Martin is incredible. Great characters, fearless plot--no one is safe--and masterful pace/susupense.
Dotrice, on the other hand, has mastered all of maybe 3 different voices, and each of them is about as easy on your ears as broken glass mixed with sandpaper.
I may not even listen to the rest of these novels simply BECAUSE Dotrice is involved.
Most specifically, Roy Dotrice's narration is unbearable.
Use another narrator.
As read by Mr. Dotrice, Westeros (and environs) is peopled almost entirely by trolls, goblins, elves, crones, and a few regular guys (young and old). The characters are given such horrible voices that it's difficult to hear past them - Tyrion, for example, is read as a simple-minded cockney (i.e., low class) house elf, which is totally wrong.
Hey Audible, don't raise prices and I promise to buy lots more books.

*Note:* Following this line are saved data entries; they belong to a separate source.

(** C5: for a selector that resolves to the entry (h, br), the encoder is
    spawned with exactly the sixteen arguments of the claim, the input being
    the staged upload and the output an [.mp4] temp path whatever the upload's
    extension; the selector [480p] gives height 480 and bitrate [1500k]. *)
Theorem C5_transcode_argument_vector cfg up q d1 d2 fs h br :
  resolve (or_default q "720p") = Entry h br →
  let inp := upload_path (tmpDir cfg) d1 (inputExt (originalname up)) in
  let out := out_path (tmpDir cfg) d2 "mp4" in
  spawned (transcode_request cfg (Request (Some up) q None) d1 d2 None [] fs).2
  = Some (or_default (ffmpegPath cfg) "ffmpeg",
          Str <$> ["-y"; "-i"; inp; "-vf"; "scale=-2:" +:+ pretty h; "-b:v"; br;
                   "-c:v"; "libx264"; "-preset"; "medium";
                   "-c:a"; "aac"; "-b:a"; "128k"; out])
  ∧ spawned (transcode_request cfg (Request (Some up) (Some "480p") None) d1 d2 None [] fs).2
  = Some (or_default (ffmpegPath cfg) "ffmpeg",
          Str <$> ["-y"; "-i"; inp; "-vf"; "scale=-2:480"; "-b:v"; "1500k";
                   "-c:v"; "libx264"; "-preset"; "medium";
                   "-c:a"; "aac"; "-b:a"; "128k"; out]).
Proof.
  intros Hres inp out. unfold transcode_request. rewrite !transcode_handle_spawned.
  unfold transcode_world, transcode_job. cbn [Transcode.run fold_left snd spawned
    with_timer with_spawned inputPath outPath res].
  rewrite Hres.
  assert (resolve (or_default (Some "480p") "720p") = Entry 480 "1500k") as ->
    by (vm_compute; reflexivity).
  split; reflexivity.
Qed.

Lemma C5_transcode_argument_vector_witness :
  let cfg := Config "/tmp" None in
  let up := Upload "holiday.mkv" [Byte.x00] in
  let d1 := Draw 1700000000000 42 in
  let d2 := Draw 1700000000001 4711 in
  spawned (transcode_request cfg (Request (Some up) (Some "1080p") None) d1 d2 None [] ∅).2
  = Some ("ffmpeg",
          Str <$> ["-y"; "-i"; "/tmp/upload-1700000000000-42.mkv"; "-vf"; "scale=-2:1080";
                   "-b:v"; "5000k"; "-c:v"; "libx264"; "-preset"; "medium";
                   "-c:a"; "aac"; "-b:a"; "128k"; "/tmp/out-1700000000001-4711.mp4"]).
Proof.
  intros cfg up d1 d2.
  pose proof (C5_transcode_argument_vector cfg up (Some "1080p") d1 d2 ∅ 1080 "5000k") as H.
  destruct H as [H _]; [vm_compute; reflexivity|].
  rewrite H. vm_compute. reflexivity.
Defined.

(** C6: the encoder of an audio extraction is spawned with the vector built
    for the lower-cased format, and every such vector starts with the input
    and [-vn]; [mp3], [wav] and [ogg] add their fixed codec parameters, and
    any other format adds [-c:a copy] and nothing else before the output
    path. *)
Theorem C6_extract_argument_vector cfg up q f d1 d2 fs i o format :
  format ≠ "mp3" → format ≠ "wav" → format ≠ "ogg" →
  spawned (extract_request cfg (Request (Some up) q f) d1 d2 None [] fs).2
  = Some (or_default (ffmpegPath cfg) "ffmpeg",
          Str <$> extract_args (upload_path (tmpDir cfg) d1 (inputExt (originalname up)))
                               (out_path (tmpDir cfg) d2 (extract_format f))
                               (extract_format f))
  ∧ extract_args i o "mp3" = ["-y"; "-i"; i; "-vn"; "-acodec"; "libmp3lame"; "-q:a"; "2"; o]
  ∧ extract_args i o "wav"
    = ["-y"; "-i"; i; "-vn"; "-acodec"; "pcm_s16le"; "-ar"; "44100"; "-ac"; "2"; o]
  ∧ extract_args i o "ogg" = ["-y"; "-i"; i; "-vn"; "-acodec"; "libvorbis"; "-q:a"; "5"; o]
  ∧ extract_args i o format = ["-y"; "-i"; i; "-vn"; "-c:a"; "copy"; o].
Proof.
  intros H1 H2 H3. split_and!; try reflexivity.
  unfold extract_args.
  apply String.eqb_neq in H1, H2, H3. by rewrite H1, H2, H3.
Qed.

Lemma C6_extract_argument_vector_witness :
  spawned (extract_request (Config "/tmp" None)
             (Request (Some (Upload "talk.mp4" [Byte.x00])) None (Some "FLAC"))
             (Draw 1700000000000 42) (Draw 1700000000001 4711) None [] ∅).2
  = Some ("ffmpeg",
          Str <$> ["-y"; "-i"; "/tmp/upload-1700000000000-42.mp4"; "-vn"; "-c:a"; "copy";
                   "/tmp/out-1700000000001-4711.flac"]).
Proof.
  pose proof (C6_extract_argument_vector (Config "/tmp" None)
    (Upload "talk.mp4" [Byte.x00]) None (Some "FLAC")
    (Draw 1700000000000 42) (Draw 1700000000001 4711) ∅
    "/tmp/upload-1700000000000-42.mp4" "/tmp/out-1700000000001-4711.flac" "flac") as H.
  destruct H as (Hs & _ & _ & _ & Ha); [discriminate..|].
  rewrite Hs. vm_compute. reflexivity.
Defined.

After reading the first of the installments: Song of Ice and Fire, I decided while I could appreciate much about the book, A Game of Thrones, it was probably too dark and I would not continue to A Clash of Kings. Obviously, I caved. I watched the HBO series of the first book and like it a lot. I particularly enjoy long complex novels so I gave ACoK a shot. While I was not disappointed, it was many hours of blood, guts and gore with very little forwarding of a real story line. A little more magic has been introduced but the common thread of just so much violence and death is just too much. If maybe I get sucked into next season's HBO continuation of Song of Ice and Fire I'll read book 3 but probably not till then. The story is very engaging and book 3 even now calls out to me but so too do some drugs. But I must be strong.
I've gotten drawn into this series well enough that I'm most of the way through Book 3, but by the end of this, Book 2, I was feeling a little like I wanted 80-something hours of my life back. I do enjoy most of the story lines, but I find the plot arch so brutal in its scope, I am not sure I can hold out for another 4 books or whatever to find out if whichever of these characters finally survive will get any kind of justice in the end.
The good characters generally have horrid lives that only get worse and worse (with occasional moments of hope that are often soon dashed!), while the bad characters rarely get any sort of just rewards. And in a normal novel, you only have to wait 10-20 hours or so to know the ending, but this saga is so vast, you will not get any such satisfaction. You will wait years to know for sure if the poor characters you've come to love will suffer anything but awful fates, and while I'd like to believe--since this is pop fiction--that the author won't let us down in the end, I am not so sure after seeing several central and beloved characters killed to serve the larger plot.
I know people are wild about this series in general, but as a non-fantasy reader I'm not sure if these are genre-transcending books. More like, they're good fantasy books that appeal to fantasy readers more than they will appeal to a general audience. I bought the books after reading so many positive reviews, and after several recommendations from friends. Speaking as a non-fantasy reader, I do really enjoy that there's not a great deal of magic or non-human characters in the stories, while there is enough to create an interesting atmosphere. The world-building is very skillfully done.
However I don't know if I have the fortitude for much more bloodshed, beheadings, and killing off of characters who never get to see any kind of justice for all their suffering.